▶ _Assignment_: Starting with the line containing "new addr config start now = Some h -> 1" and going on through the line containing "lo <= rtt_ewma_us h1", return the lines of the data below exactly, and only those.

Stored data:
····················

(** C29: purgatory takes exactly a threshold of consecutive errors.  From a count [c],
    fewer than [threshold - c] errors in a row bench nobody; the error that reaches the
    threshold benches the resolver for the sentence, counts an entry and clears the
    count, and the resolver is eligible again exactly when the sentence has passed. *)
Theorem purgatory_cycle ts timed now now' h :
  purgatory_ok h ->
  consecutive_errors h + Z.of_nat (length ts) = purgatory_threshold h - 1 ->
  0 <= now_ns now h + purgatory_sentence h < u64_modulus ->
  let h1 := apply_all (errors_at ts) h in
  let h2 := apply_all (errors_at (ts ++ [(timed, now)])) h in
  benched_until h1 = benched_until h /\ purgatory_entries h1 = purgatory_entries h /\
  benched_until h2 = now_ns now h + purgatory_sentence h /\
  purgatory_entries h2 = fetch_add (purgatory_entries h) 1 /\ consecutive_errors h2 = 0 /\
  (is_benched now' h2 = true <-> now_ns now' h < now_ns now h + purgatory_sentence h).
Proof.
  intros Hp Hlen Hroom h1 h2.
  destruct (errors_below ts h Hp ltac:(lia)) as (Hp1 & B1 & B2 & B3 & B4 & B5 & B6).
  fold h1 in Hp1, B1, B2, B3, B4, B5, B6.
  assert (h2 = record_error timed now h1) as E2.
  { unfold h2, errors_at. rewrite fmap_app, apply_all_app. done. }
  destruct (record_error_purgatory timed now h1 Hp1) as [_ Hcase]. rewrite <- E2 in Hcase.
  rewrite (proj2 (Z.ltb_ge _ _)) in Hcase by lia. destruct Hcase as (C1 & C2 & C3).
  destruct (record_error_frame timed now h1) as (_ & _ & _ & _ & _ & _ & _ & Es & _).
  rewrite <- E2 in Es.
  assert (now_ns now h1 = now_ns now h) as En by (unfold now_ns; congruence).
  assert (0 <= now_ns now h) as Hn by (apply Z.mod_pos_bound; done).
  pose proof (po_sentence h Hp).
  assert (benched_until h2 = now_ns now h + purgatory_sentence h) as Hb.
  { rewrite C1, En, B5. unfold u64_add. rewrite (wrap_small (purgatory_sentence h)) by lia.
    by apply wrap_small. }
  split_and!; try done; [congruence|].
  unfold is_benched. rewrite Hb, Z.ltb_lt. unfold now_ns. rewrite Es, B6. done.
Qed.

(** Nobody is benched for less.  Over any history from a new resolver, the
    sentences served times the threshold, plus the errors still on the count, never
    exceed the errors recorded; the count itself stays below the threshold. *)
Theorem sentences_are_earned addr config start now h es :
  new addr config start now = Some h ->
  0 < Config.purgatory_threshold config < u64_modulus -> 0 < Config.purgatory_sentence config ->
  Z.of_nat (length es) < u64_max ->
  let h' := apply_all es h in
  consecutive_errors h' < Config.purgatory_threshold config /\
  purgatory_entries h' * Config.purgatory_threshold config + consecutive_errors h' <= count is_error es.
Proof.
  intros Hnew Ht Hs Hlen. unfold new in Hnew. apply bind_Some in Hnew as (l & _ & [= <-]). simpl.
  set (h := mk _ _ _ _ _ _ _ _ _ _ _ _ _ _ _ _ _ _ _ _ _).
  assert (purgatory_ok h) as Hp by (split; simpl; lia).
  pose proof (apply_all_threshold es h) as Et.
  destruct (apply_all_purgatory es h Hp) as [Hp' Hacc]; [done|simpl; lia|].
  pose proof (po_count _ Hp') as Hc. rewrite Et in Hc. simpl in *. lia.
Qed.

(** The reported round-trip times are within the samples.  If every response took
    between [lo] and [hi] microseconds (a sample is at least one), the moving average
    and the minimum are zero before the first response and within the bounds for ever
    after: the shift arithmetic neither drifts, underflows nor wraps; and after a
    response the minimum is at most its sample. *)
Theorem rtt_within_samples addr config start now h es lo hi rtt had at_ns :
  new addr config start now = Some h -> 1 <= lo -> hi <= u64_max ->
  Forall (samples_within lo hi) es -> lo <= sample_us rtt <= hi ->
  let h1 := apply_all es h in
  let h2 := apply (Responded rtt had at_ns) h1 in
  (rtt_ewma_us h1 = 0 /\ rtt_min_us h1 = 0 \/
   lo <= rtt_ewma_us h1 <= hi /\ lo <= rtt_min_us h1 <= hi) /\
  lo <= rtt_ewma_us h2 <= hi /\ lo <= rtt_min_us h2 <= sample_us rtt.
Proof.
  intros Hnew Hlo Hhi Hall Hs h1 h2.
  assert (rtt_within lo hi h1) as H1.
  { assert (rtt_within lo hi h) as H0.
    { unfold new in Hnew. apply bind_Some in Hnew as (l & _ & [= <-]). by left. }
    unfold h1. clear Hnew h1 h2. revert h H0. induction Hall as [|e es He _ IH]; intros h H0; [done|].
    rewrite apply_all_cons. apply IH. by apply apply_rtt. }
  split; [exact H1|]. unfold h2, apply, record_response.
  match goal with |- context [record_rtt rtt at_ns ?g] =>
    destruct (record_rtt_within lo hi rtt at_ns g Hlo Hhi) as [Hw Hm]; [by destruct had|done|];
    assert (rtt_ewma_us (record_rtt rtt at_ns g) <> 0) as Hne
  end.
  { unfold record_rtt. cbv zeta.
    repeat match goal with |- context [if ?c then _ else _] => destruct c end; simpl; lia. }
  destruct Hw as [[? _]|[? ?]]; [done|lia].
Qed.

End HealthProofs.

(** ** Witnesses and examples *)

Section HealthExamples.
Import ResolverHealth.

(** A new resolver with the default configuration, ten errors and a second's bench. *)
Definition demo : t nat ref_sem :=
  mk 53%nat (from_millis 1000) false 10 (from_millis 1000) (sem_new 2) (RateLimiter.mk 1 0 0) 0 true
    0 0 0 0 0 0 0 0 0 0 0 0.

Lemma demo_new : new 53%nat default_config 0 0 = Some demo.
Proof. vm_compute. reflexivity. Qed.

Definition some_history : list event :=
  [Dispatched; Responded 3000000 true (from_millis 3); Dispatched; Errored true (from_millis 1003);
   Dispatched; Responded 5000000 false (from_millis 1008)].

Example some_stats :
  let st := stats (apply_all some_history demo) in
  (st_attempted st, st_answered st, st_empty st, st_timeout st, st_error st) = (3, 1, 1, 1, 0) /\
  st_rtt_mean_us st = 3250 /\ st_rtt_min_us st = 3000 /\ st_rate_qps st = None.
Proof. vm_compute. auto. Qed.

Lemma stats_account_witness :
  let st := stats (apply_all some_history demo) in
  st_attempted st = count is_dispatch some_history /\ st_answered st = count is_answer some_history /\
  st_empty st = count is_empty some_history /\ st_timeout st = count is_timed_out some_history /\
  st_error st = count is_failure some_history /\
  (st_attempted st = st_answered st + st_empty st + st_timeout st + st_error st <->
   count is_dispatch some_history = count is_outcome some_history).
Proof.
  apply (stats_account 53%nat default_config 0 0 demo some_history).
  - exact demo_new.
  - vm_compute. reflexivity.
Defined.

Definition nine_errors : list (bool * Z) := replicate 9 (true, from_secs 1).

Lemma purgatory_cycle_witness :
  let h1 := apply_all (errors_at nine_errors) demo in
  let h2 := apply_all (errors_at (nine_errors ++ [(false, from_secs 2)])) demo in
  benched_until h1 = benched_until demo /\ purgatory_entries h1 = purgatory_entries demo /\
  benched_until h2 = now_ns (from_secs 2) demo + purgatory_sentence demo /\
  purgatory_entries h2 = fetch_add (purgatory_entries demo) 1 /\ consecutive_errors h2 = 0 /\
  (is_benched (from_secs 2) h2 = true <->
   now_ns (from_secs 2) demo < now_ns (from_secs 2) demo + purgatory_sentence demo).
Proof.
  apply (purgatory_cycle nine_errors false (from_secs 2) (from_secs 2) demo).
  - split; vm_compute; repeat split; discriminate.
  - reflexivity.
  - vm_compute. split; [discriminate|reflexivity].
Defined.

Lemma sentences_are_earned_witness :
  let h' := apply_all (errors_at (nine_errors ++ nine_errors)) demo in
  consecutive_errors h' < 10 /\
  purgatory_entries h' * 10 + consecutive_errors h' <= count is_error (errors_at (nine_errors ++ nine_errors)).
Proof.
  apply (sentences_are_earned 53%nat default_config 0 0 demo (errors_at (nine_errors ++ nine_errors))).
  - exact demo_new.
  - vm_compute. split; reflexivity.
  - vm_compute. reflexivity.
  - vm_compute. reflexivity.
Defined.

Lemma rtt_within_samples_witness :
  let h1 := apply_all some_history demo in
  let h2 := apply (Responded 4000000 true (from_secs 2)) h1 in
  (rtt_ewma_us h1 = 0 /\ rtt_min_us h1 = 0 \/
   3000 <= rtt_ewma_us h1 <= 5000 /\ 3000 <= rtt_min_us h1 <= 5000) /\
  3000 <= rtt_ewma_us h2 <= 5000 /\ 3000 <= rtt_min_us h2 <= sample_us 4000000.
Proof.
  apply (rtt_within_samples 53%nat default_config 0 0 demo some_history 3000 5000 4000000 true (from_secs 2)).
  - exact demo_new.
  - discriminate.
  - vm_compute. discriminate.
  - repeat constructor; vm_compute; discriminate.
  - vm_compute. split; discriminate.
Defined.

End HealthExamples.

····················

▶ _Response area_:
  new addr config start now = Some h -> 1 <= lo -> hi <= u64_max ->
  Forall (samples_within lo hi) es -> lo <= sample_us rtt <= hi ->
  let h1 := apply_all es h in
  let h2 := apply (Responded rtt had at_ns) h1 in
  (rtt_ewma_us h1 = 0 /\ rtt_min_us h1 = 0 \/
   lo <= rtt_ewma_us h1 <= hi /\ lo <= rtt_min_us h1 <= hi) /\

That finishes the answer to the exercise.